Of course, Ganek knew all along he was innocent. Immediately following the raid on Level Global he hired a law firm to conduct an independent investigation, which verified he had not engaged in wrongdoing. The firm’s attorney then asked prosecutors to acknowledge the raid improperly targeted Ganek. But United States Attorney for the Southern District of New York Preet Bharara personally refused to do that, saying that the office had not authorized the raid without considering the consequences, including the potential for closing the firm, and that they stood by their actions.

That was the final opportunity to save the $4 billion hedge fund because Ganek was the principal owner, and his sophisticated investors understandably were unwilling to invest in a fund whose founder was the target of an unprecedented government raid based on allegations of criminal activity. Bharara has since acknowledged that the closure of Level Global was a predictable response to the search, stating during a July 18, 2012 appearance on CNBC:

“...firefighters, just like prosecutors in my office and other regulators, they are conditioned and they’re trained to make sure that you don’t do undue damage. But you’ve got to figure out whether or not there’s a fire. And firefighters sometimes will go into a building to make sure they’re saving lives and putting out the fire, and it turns out it was just smoke, but damage occurs to the building. And damage occurs, as I understand it, and as people in my office are sensitized to understanding it, to business organizations, even from the mere opening of an investigation. And we know that.”
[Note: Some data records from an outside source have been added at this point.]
(** The log is still the chain. *)
Lemma stage_chain : log_chain (virt_addr s) (nvm s) bs.
Proof.
  intros i b Hi. rewrite (sg_virt _ _ (sg_geom _ _ G)). rewrite <- (lo_chain Hlog i b Hi). apply load_ext.
  intros x Hx. pose proof (list_elem_of_lookup_2 _ _ _ Hi) as Hb.
  assert (blk b + 4088 <= x < blk (b + 1)) as Hx' by (unfold block_addr, LAST_ENTRY in *; simpl in Hx; lia).
  apply (sg_mem _ _ G).
  - destruct (we_pi _ _ _ _ _ _ _ W b) as [?|?]; [auto|unfold block_addr in *; lia..].
  - intros p a Ha Hin. destruct (we_entry _ _ _ _ _ _ _ W p a Ha) as (c & Hc & H3 & H4). unfold block_addr in *. lia.
Qed.
End stage.

(** ** The pages *)

Lemma content_ok mon sih inode :
  tree sih = t0 -> sih_ino sih = ino -> mmap_pages sih = 0 -> S_ISREG (vfs_mode inode) = true -> 0 <= sih_size sih < 2 ^ 62 ->
  (forall p a, t0 !! p = Some a -> 4096 * p < sih_size sih) ->
  exists s F, evict_content slab_garbage smp inode (World sbi mon sih) = Some (tt, World s mon (with_tree ∅ sih)) /\
    stage s F /\ (forall b, F b <-> F0 b \/ data_block b) /\ forall x, pi <= x < pi + 128 -> nvm s x = m0 x.
Proof.
  intros Ht Hsi Hmm Hreg Hsz Hp. unfold evict_content. unfold S_ISREG in Hreg. rewrite Hreg. unfold nova_get_last_blocknr.
  rewrite fs_assoc. frun. pose proof (env_header smp F0 P pi t0 _ sbi W sih Hsi) as Hh. rewrite fs_assoc.
  fstep (lookup_inode_ok smp pi sbi mon sih P (sih_pi_addr sih) Hh). rewrite fs_assoc. frun.
  rewrite (we_type _ _ _ _ _ _ _ W). change (blk_type_to_shift 0) with (Some 12). cbn [fs_deref]. rewrite fs_assoc. frun.
  set (last := if sih_size sih =? 0 then 0 else _).
  assert (0 <= last < 2 ^ 62 /\ forall p a, t0 !! p = Some a -> 0 <= p <= last) as [Hl Hpl].
  { unfold last. destruct (Z.eqb_spec (sih_size sih) 0) as [E0|E0].
    - split; [lia|]. intros p a Ha. specialize (Hp p a Ha). destruct (we_cover _ _ _ _ _ _ _ W p a Ha). lia.
    - rewrite u64_small by lia. rewrite Z.shiftr_div_pow2 by lia. change (2 ^ 12) with 4096. split; [mlia|].
      intros p a Ha. specialize (Hp p a Ha). destruct (we_cover _ _ _ _ _ _ _ W p a Ha). split; [lia|mlia]. }
  destruct (delete_file_tree_run slab_garbage smp pi sbi mon sih P F0 0 last true) as
    (s & F & E & Hok & Hold & Hnew & Hall & _ & Hsame & Hg & Hnf); rewrite ?Ht; auto; try lia.
  { by apply (env_file smp F0 P pi t0 (fun b => b ∈ bs)). }
  cbv zeta in *. rewrite Ht in *. rewrite (cut_all last t0 Hpl) in *. fstep E.
  assert (forall x, pi <= x < pi + 128 -> nvm s x = m0 x) as Hpi.
  { intros x Hx. apply Hsame. intros p a Ha. pose proof (log_apart_pi smp sbi F0 P pi t0 _ W a (we_entry _ _ _ _ _ _ _ W p a Ha)). lia. }
  exists s, F. split; [done|]. split; [|split; [|done]].
  - split; auto; [apply Hok|]. intros x Hx. apply Hpi. lia.
  - intros b. split.
    + intros [?|(p & a & _ & Ha & Hb)]%Hnew; [by left|]. right. by exists p, a.
    + intros [?|(p & a & Ha & Hb)]; [auto|]. apply (Hall slab_serves). exists p, a. split; [by eapply Hpl|done].
Qed.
Adding insult to injury, prosecutors did not use any evidence gathered from the raid during the trial of Chiasson, a co-founder of the firm. That trial was based on information gathered through the standard use of subpoenas rather than the unprecedented and high-stakes public search. Chiasson’s conviction was recently reversed by the Second Circuit Court of Appeals on the grounds that there was no evidence of his guilt.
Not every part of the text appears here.